Extended Data Fig. 2
Extended Data Fig. 2. Characterizing the age- and location-specific composition of the intestinal microbiome of the healthy pig.
(a) Definition of a core intestinal microbiome of the pig. A total of 58 OTUs that were annotated to 21 taxa were identified in >95% of day 120 and 240 faeces and caecum content samples of both F6 and F7 generations, hence defined as core bacterial taxa. (b) The compositions of the porcine and human intestinal microbiota are closer to each other than either is to that of the mouse. Boxplots are as is Fig. 1c. The number of samples available for analysis were 1281 pigs, 106 humans and 6 mice. (c) Abundances (F6-F7 averages when available) of the 43 families represented in Fig. 1b in the seven sample types relative to the sample type in which they are the most abundant (red – blue scale). The families are ordered according to the sample type in which they are the most abundant. The colour-code for phyla is as in Fig. 1b. Columns are added for comparison with mouse and human. Mouse data are from Fig. 1 in Suzuki & Nachman, and human data from Fig. 6 in Vuik et al. P_I: proximal ileum, D_IL: distal ileum, C: caecum, CO: colon, RE: rectum, F: faeces. The families differing the most with regards to location-specific distribution between species include Helicobacteriaceae, Veillonellaceae, Lactobacillaceae and Streptocaccaceae.
Extended Data Fig. 3
Extended Data Fig. 3. Evaluating the heritability of intestinal microbiota composition in the mosaic pig population.
Correlation between heritability estimates of taxa/OTUs in F6 and F7 generation by sample type (D25, D120, D240, CC and IC). Correlation coefficients (r) and associated p-values (p) were computed using heritability estimates that were pre-corrected for bacterial abundance (residuals of linear model). Heritability estimates indeed tend to slightly increase with taxa abundance. Yet, results show that this effect cannot account for the observed correlations between F6 and F7 estimates in D120, D240 and CC, hence pointing towards genuine genetic effects. The shaded areas correspond to the 95% confidence region for the regression fit. Correlation coefficients and two-sided p-values were computed using Spearman’s rank-based method. Reported p-values are nominal (i.e. uncorrected for multiple testing).
Extended Data Fig. 4
Extended Data Fig. 4. Identifying a microbiota QTL (miQTL) with major effect on the abundance of Erysipelotrichaceae species by whole genome sequence based GWAS.

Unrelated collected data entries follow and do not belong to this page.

Lemma ReadString_written (buffer str : list Z) :
  len str < 2 ^ 32 ->
  exists enc,
    WriteString buffer str = Returns (buffer ++ enc ++ str) /\
    1 <= len enc <= 5 /\
    forall post,
      valid_slice (buffer ++ enc ++ str ++ post) ->
      ReadString (buffer ++ enc ++ str ++ post) (len buffer) =
        Returns (str, None, len buffer + len enc + len str).
Proof.
  intros Hl. pose proof (len_nonneg str) as Hn.
  assert (Hu : is_uint32 (len str)) by (unfold is_uint32; lia).
  destruct (ReadUnsignedVarInt_written buffer (len str) Hu) as (enc & E & L & R).
  exists enc. unfold WriteString.
  rewrite (wrap_unsigned_small 32 (len str) Hu : to_uint32 (len str) = len str).
  rewrite E. cbn [bind]. rewrite <- app_assoc.
  split; [reflexivity|]. split; [exact L|].
  intros post HB. unfold ReadString. rewrite (R (str ++ post) HB). cbn [bind].
  pose proof (len_nonneg buffer) as Hb.
  assert (HB' := HB). unfold valid_slice in HB'. rewrite !len_app in HB'.
  pose proof (len_nonneg post) as Hp.
  rewrite to_int_small by (unfold is_int, min_int, max_int in *; lia).
  rewrite Read_contract by (rewrite ?len_app; lia).
  replace (len (buffer ++ enc ++ str ++ post) <? len buffer + len enc + len str)
    with false by (symmetry; apply Z.ltb_ge; rewrite !len_app; lia).
  rewrite <- len_app.
  replace (buffer ++ enc ++ str ++ post) with ((buffer ++ enc) ++ str ++ post)
    by (rewrite <- app_assoc; reflexivity).
  rewrite firstn_skipn_middle_Z. reflexivity.
Qed.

(a) Schematic illustration of the samples and SNPs used for the two types of analyses (abundance and presence/absence) performed for miQTL mapping. (b) (Upper) Distribution of log(1/p) values for 1,527 sets of 11 p-values obtained in 11 data-series for a SNP x taxon x analysis model combination that yielded a genome-wide significant signal (p < 5 x 10−8) in the 12th data-series. (Lower) Distribution of log(1/p) values for 1,527 sets of 11 p-values obtained in the same data-series and with the same analysis model as in (upper) but with randomly selected SNP x taxon combinations matching the ones in (upper) for MAF and taxa abundance. Log(1/p) values were computed using GenABEL as described in Methods. Corresponding p-values are nominal and two-sided. (c) Correlation between the average (F6 and F7) taxon heritability, and the average (F6 and F7) number of genome-wide significant (p ≤5 × 10−8) miQTL for D240 faecal samples. The shaded area corresponds to the 95% confidence region for the regression fit. Correlation coefficient and associated p-values are Spearman’s. (d) QQ plot for 1,527 (number of signals (SNP x taxon x model x one data series in one cohort) exceeding the genome-wide log(1/p) threshold value of 7.3) sets of ≤ 5-7 p-values (same SNP x taxon x model, all data series in the other cohort) for real SNPs (Blue: quantitative model; Green: binary model), and matched sets of ≤ 5-7 p-values corresponding to randomly selected SNP x taxon combinations matched for MAF and abundance or presence/absence rate (Brown: quantitative model; Yellow: binary model). Log (1/p) values were computed using GenABLE as described in Methods. Corresponding p-values are nominal and two-sided. (e) Same QQ plot as in (C) after removal of all SNPs in the chromosome 1: 272.8-273.1Mb interval. Log(1/p) values were computed using GenABLE as described in Methods. Corresponding p-values are nominal and two-sided. (f) Distribution of the association log(1/p) values and corresponding signed z-scores for SNP 1_272907239 and 31 p-75-a5 OTUs (red) and 83 Erysipelotrichaceae (yellow) OTUs, showing an enrichment of effects with same sign as for OTU476 and OTU327. Log(1/p) values were computed using Metal (v3.0) as described in Methods. Corresponding p-values are nominal and two-sided. See also Supplemental discussion 1.
Extended Data Fig. 5
Extended Data Fig. 5. The chromosome 1 miQTL is caused by a 2.3 kb deletion in the orthologue of the human ABO gene.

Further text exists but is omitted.